• _TASK TO CARRY OUT_: Find the line with "Definition idleTrace : list". Repeat it and each line after it, exactly, down to the end of the records below.

Data excerpts:

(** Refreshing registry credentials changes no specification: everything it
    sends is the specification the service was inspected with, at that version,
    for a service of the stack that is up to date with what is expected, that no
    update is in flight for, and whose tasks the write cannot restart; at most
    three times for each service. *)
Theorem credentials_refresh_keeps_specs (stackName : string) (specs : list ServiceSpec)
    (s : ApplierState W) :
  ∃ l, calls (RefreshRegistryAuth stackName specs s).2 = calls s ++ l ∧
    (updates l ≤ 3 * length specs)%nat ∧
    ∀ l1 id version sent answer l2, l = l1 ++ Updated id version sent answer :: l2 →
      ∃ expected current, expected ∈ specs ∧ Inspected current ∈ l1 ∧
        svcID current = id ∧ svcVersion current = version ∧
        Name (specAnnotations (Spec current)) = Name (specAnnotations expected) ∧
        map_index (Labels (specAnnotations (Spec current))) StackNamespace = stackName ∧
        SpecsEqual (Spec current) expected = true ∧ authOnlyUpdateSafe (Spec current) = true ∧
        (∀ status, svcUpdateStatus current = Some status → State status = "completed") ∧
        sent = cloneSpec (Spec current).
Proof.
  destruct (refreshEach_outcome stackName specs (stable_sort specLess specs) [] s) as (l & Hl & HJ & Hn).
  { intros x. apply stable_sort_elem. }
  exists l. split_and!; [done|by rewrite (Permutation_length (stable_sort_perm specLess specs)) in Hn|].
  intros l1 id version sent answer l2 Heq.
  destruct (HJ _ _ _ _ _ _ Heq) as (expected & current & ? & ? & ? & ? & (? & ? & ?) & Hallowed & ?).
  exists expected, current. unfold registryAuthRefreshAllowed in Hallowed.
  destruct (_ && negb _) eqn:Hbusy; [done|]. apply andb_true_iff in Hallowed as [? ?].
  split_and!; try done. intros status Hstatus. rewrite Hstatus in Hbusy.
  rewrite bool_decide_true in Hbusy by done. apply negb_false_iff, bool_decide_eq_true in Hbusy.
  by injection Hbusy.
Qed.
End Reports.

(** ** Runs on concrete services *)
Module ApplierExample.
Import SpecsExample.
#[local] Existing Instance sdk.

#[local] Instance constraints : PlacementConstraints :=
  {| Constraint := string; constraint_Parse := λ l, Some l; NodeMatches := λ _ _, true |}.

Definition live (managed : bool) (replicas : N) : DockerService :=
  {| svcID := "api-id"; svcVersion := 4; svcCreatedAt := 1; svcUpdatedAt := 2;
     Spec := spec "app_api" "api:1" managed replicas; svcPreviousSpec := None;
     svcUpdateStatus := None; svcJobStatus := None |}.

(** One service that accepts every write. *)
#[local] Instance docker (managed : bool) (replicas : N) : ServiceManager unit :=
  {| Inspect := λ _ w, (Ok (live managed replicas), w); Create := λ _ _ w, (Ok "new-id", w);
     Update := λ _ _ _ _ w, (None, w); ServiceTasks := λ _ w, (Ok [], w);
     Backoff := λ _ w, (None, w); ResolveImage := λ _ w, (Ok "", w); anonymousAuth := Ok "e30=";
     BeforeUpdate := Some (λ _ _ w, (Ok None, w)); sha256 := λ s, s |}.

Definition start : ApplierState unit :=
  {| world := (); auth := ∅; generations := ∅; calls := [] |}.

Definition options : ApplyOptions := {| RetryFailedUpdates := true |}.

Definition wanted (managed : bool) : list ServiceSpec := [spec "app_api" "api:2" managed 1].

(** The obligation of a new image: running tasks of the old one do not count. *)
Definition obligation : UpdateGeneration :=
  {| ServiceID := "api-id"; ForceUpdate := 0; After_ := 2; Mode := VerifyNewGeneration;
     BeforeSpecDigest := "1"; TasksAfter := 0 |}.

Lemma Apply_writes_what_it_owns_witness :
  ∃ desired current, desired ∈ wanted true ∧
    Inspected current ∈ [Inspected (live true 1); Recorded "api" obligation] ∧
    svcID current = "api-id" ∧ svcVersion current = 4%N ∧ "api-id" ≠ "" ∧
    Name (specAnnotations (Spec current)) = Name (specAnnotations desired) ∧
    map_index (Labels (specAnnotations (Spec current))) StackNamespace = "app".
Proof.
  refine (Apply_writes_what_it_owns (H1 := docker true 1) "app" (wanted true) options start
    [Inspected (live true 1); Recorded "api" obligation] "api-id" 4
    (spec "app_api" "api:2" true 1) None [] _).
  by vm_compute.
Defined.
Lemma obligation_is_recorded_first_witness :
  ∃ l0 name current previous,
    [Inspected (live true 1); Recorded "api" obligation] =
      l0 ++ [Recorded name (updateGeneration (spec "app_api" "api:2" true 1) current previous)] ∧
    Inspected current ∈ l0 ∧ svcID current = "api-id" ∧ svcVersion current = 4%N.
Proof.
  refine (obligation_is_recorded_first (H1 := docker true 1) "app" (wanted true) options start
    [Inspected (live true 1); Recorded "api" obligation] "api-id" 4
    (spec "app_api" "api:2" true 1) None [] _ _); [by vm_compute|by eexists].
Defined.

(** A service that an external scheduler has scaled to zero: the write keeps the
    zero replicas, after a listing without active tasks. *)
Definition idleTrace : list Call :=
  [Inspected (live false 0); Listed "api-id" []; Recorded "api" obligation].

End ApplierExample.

• _TASK OUTPUT_:
Definition idleTrace : list Call :=
  [Inspected (live false 0); Listed "api-id" []; Recorded "api" obligation].

End ApplierExample.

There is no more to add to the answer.